Like Jesus, we need the Word of God because the words of men are often such a failure. Jesus, as he walked the dark path of God-forsakenness on the cross, found God’s Word to be his source of strength. If he held to God’s Word as his comfort and guide, then it must be so for us as well.

The cross models perseverance through suffering.

Matthew’s account of Jesus’ suffering on the cross ends, “And Jesus cried out again with a loud voice and yielded up his spirit” (Matthew 27:50). Jesus completed the path that was set before him. He was faithful to the end. His spirit wasn’t taken from him, but he yielded it. He persevered. His perseverance is a model for us in our dark hour.

This may not feel like a word of compassion, but it is still important. Our lives, especially when they’re hard or disappointing, demand that we persevere.

In C. S. Lewis’ “The Screwtape Letters,” the demon Screwtape warns his nephew Wormwood about the greatest danger they face in their fight against their Enemy (God):

Do not be deceived, Wormwood.
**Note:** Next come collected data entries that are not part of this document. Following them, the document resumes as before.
(** One turn of the loop, as a case distinction. *)
Lemma into_flow_cases r flows it r' flows' :
  into_flow cache (r, flows) it = Some (r', flows') →
  SockOperationResult.total r' = SockOperationResult.total r + 1 ∧
  ((flows' = flows ∧ lost r' = lost r + 1 ∧ (∀ f, contrib f it = None ∨
      flows !! f = None ∧ AGG_FLOWS_MAX_ENTRIES ≤ Z.of_nat (size flows))) ∨
   ∃ f c s, lost r' = lost r ∧ contrib f it = Some c ∧ (∀ f', f' ≠ f → contrib f' it = None) ∧
     (flows !! f = None → Z.of_nat (size flows) < AGG_FLOWS_MAX_ENTRIES) ∧
     flow_step (AggregateResults.stats (start flows f)) c = Some s ∧
     flows' = <[f := (start flows f) <| AggregateResults.stats := s |>]> flows).
Proof.
  destruct it as [k a]. unfold into_flow, contrib, flow_of. simpl.
  unfold SockOperationResult.total, lost. destruct (SockCache.get cache k) as [w|]; simpl.
  2:{ intros [= <- <-]. simpl. split; [lia|]. left. split; [done|]. split; [lia|]. by left. }
  destruct (FlowProperties.try_from _) as [f|]; simpl.
  2:{ intros [= <- <-]. simpl. split; [lia|]. left. split; [done|]. split; [lia|]. by left. }
  assert (∀ f' (X : SockStats.t * bool), f' ≠ f → (if decide (Some f = Some f') then Some X else None) = None)
    as Hother by (intros f' X ?; rewrite decide_False; congruence).
  destruct (match flows !! f with Some o => Some o | None => _ end) as [agg|] eqn:E.
  - assert (agg = start flows f ∧ (flows !! f = None → Z.of_nat (size flows) < AGG_FLOWS_MAX_ENTRIES))
      as [-> Hlt].
    { unfold start. destruct (flows !! f) as [o|] eqn:Ef; simpl.
      - by injection E as ->.
      - destruct (Z.ltb_spec (Z.of_nat (size flows)) AGG_FLOWS_MAX_ENTRIES); [|done].
        by injection E as <-. }
    intros H. apply bind_Some in H as (s1 & Hs1 & H). apply bind_Some in H as (s2 & Hs2 & H).
    injection H as <- <-. simpl. split; [lia|]. right.
    exists f, (AggSockStats.stats a, SockWrapper.should_evict w), s2.
    split_and!; [done|by rewrite decide_True|auto|done| |done].
    unfold flow_step. simpl. rewrite Hs1. exact Hs2.
  - intros [= <- <-]. simpl. split; [lia|]. left. split; [done|]. split; [lia|]. intros f'.
    destruct (decide (f' = f)) as [->|]; [right|left; auto].
    destruct (flows !! f); [done|]. split; [done|].
    destruct (Z.ltb_spec (Z.of_nat (size flows)) AGG_FLOWS_MAX_ENTRIES); [done|lia].
Qed.

Lemma flows_loop l r flows r' flows' :
  foldM (into_flow cache) (r, flows) l = Some (r', flows') →
  flows_exact flows l flows' ∧
  (size flows ≤ size flows')%nat ∧
  Z.of_nat (size flows') ≤ Z.max AGG_FLOWS_MAX_ENTRIES (Z.of_nat (size flows)) ∧
  SockOperationResult.total r' = SockOperationResult.total r + Z.of_nat (length l).
Proof.
  revert r' flows'. induction l as [|it l IH] using rev_ind; intros r' flows'.
  { intros [= <- <-]. split_and!; [|done|lia|simpl; lia]. intros f. unfold start.
    destruct (flows !! f) as [a|]; simpl; [|by auto]. done. }
  rewrite foldM_snoc. intros H. apply bind_Some in H as ([r1 flows1] & H1 & H2).
  destruct (IH r1 flows1 H1) as (Hex & Hle & Hmax & Htot).
  destruct (into_flow_cases _ _ _ _ _ H2) as (Ht & Hcase).
  assert (SockOperationResult.total r' =
    SockOperationResult.total r + Z.of_nat (length (l ++ [it]))) as Htotal
    by (rewrite length_app; simpl; lia).
  destruct Hcase as [(-> & _ & Hnone) | (f0 & c & s & _ & Hc & Hother & Hlim & Hstep & ->)].
  - split_and!; [|done..]. intros f. specialize (Hex f). rewrite contribs_snoc.
    destruct (Hnone f) as [->|[Hf Hl]]; [by rewrite app_nil_r|]. rewrite Hf in Hex |- *. tauto.
  - split_and!; [|pose proof (size_insert_cases flows1 f0 ((start flows1 f0) <| AggregateResults.stats := s |>)); lia| |done].
    + intros f. rewrite contribs_snoc. specialize (Hex f).
      destruct (decide (f = f0)) as [->|Hne].
      * rewrite lookup_insert_eq, Hc. simpl. rewrite foldM_snoc. unfold start in Hstep |- * at 1.
        destruct (flows1 !! f0) as [a1|] eqn:E1; simpl in Hstep |- *.
        -- destruct Hex as (Hfl & Hfold & _). rewrite Hfold. split_and!; [done|exact Hstep|].
           intros _. by destruct (contribs f0 l).
        -- destruct Hex as [Hf0 [Hnil|Hlarge]]; [|specialize (Hlim eq_refl); lia].
           rewrite Hnil. unfold start. rewrite Hf0. simpl. split_and!; [done|exact Hstep|done].
      * rewrite lookup_insert_ne, Hother, app_nil_r by done.
        destruct (flows1 !! f); [done|]. destruct Hex as [? [?|?]]; [by auto|]. split; [done|]. right.
        match goal with |- context [size (<[?i := ?x]> ?m)] => pose proof (size_insert_cases m i x) end. lia.
    + match goal with |- context [size (<[?i := ?x]> ?m)] =>
        destruct (size_insert_cases m i x) as [_ [?|[?%Hlim ?]]] end; lia.
Qed.

(** With room in the flows' counters the loop cannot panic. *)
Definition flows_room (n : Z) flows : Prop :=
  ∀ f a, flows !! f = Some a → room n (AggregateResults.stats a).

Lemma start_room n flows f : n ≤ umax u32 → flows_room n flows → room n (AggregateResults.stats (start flows f)).
Proof.
  intros Hn Hroom. unfold start. destruct (flows !! f) eqn:E; simpl; [by eapply Hroom|].
  unfold room. simpl. lia.
Qed.

Lemma into_flow_total n r flows it :
  1 ≤ n ≤ umax u32 → flows_room n flows →
  ∃ r' flows', into_flow cache (r, flows) it = Some (r', flows') ∧ flows_room (n - 1) flows'.
Proof.
  intros Hn Hroom. assert (flows_room (n - 1) flows) as Hroom'
    by (intros f a Ha; eapply room_le; [|by eapply Hroom]; lia).
  destruct it as [k a]. unfold into_flow. destruct (SockCache.get cache k) as [w|]; [|by eauto].
  destruct (FlowProperties.try_from _) as [f|]; [|by eauto].
  pose proof (start_room n flows f ltac:(lia) Hroom) as Hstart. unfold start in Hstart.
  destruct (match flows !! f with Some o => Some o | None => _ end) as [agg|] eqn:E; [|by eauto].
  assert (room n (AggregateResults.stats agg)) as Hagg.
  { destruct (flows !! f); simpl in Hstart; [by simplify_eq|]. destruct (_ <? _); by simplify_eq. }
  destruct (flow_step_room n _ (AggSockStats.stats a, SockWrapper.should_evict w) ltac:(lia) Hagg)
    as (s' & Hs' & Hr').
  unfold flow_step in Hs'. cbn [fst snd] in Hs'. apply bind_Some in Hs' as (s1 & -> & Hs').
  change (mbind ?f (Some s1)) with (f s1). cbv beta. rewrite Hs'. csimpl.
  do 2 eexists. split; [reflexivity|]. intros f' a'. rewrite lookup_insert_Some.
  intros [[<- <-]|[_ Hf']]; [done|by eapply Hroom'].
Qed.

Lemma flows_loop_total l r flows :
  Z.of_nat (length l) ≤ umax u32 → flows_room (Z.of_nat (length l)) flows →
  is_Some (foldM (into_flow cache) (r, flows) l).
Proof.
  revert r flows. induction l as [|it l IH]; intros r flows Hl Hroom; [done|].
  cbn [length] in Hl, Hroom. rewrite Nat2Z.inj_succ in Hl, Hroom.
  destruct (into_flow_total (Z.succ (Z.of_nat (length l))) r flows it ltac:(lia) Hroom) as (r' & flows' & Hi & Hr').
  cbn [foldM]. rewrite Hi. csimpl. apply IH; [lia|]. by replace (Z.of_nat (length l)) with (Z.succ (Z.of_nat (length l)) - 1) by lia.
Qed.

End flows.

Lemma clear_levels_wf s : StatsTypes.stats_wf s → StatsTypes.stats_wf (clear_levels s).
Proof.
  unfold StatsTypes.stats_wf. rewrite !Forall_cons, !Forall_nil. intros. destruct_and!. cbn. split_and!; try done; by_eval.
Qed.

Lemma flow_step_wf s c s' :
  StatsTypes.stats_wf s → SockStats.wf c.1 → flow_step s c = Some s' → StatsTypes.stats_wf s'.
Proof.
  intros Hs Hc. unfold flow_step. intros (s1 & H1 & H2)%bind_Some. apply StatsTypes.add_from_wf in H1; [|done..].
  destruct c.2; [|by injection H2 as <-]. apply bind_Some in H2 as (n & [-> ?]%checked_add_Some & [= <-]).
  unfold StatsTypes.stats_wf in *. rewrite !Forall_cons, !Forall_nil in *. destruct_and!. cbn. split_and!; try done.
  unfold in_range, umax in *. lia.
Qed.

Lemma into_flow_wf cache r flows it r' flows' :
  map_Forall (λ _ a, StatsTypes.stats_wf (AggregateResults.stats a)) flows →
  SockStats.wf (AggSockStats.stats it.2) →
  into_flow cache (r, flows) it = Some (r', flows') →
  map_Forall (λ _ a, StatsTypes.stats_wf (AggregateResults.stats a)) flows'.
Proof.
  intros Hf Hit H. apply into_flow_cases in H as (_ & [[-> _]|(f & c & s & _ & Hc & _ & _ & Hstep & ->)]); [done|].
  apply map_Forall_insert_2; [|done]. cbn. eapply flow_step_wf; [| |exact Hstep].
  - unfold start. destruct (flows !! f) eqn:E; cbn; [by apply (Hf f)|apply StatsTypes.stats_wf_default].
  - unfold contrib in Hc. apply bind_Some in Hc as (w & _ & Hc). case_match; by simplify_eq.
Qed.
Our cause is never more in danger than when a human, no longer desiring, but still intending, to do our Enemy’s will, looks round upon a universe from which every trace of Him seems to have vanished, and asks why he has been forsaken, and still obeys.

Christian obedience despite discouragement and suffering terrifies the powers of darkness. Why? Because it shows the power of God in our weakness. 

Walking the path of suffering requires perseverance. If you’re in that dark hour, you need grace and empathy, but you also need someone to say, “Stand fast.” There are going to be seasons in your life when it seems every trace of God has vanished, and you’re asked to obey nonetheless.

Even now, if you’re the one looking around the universe, and God’s goodness and beauty are hidden, stand fast. Walk with Jesus rather than away from him. He will see to completion the work he has begun in you (Philippians 1:6).

What have been the darkest hours you have walked through? What did they feel like? Where was God? Are you in a dark hour now?

If yes, then you’re experiencing in small form what Jesus experienced in full force on the cross. In this turmoil, you’re becoming like Jesus. In fact, there is no way of becoming like him without it. There is no Christ-likeness without periods of God-forsakenness. Can this truth help you endure? Maybe today what you need most is to go to your Lord, the one who suffered in your place, and say, “I will stand fast. I will receive this cross from you. I will wait because you have already gone to the cross and been victorious for me.” 


Nate Walker is the lead pastor at Christ Church Bellingham and the author of The Deep Deep Love of Jesus: 50 Reasons for the Cross of Christ, from which this article was adapted.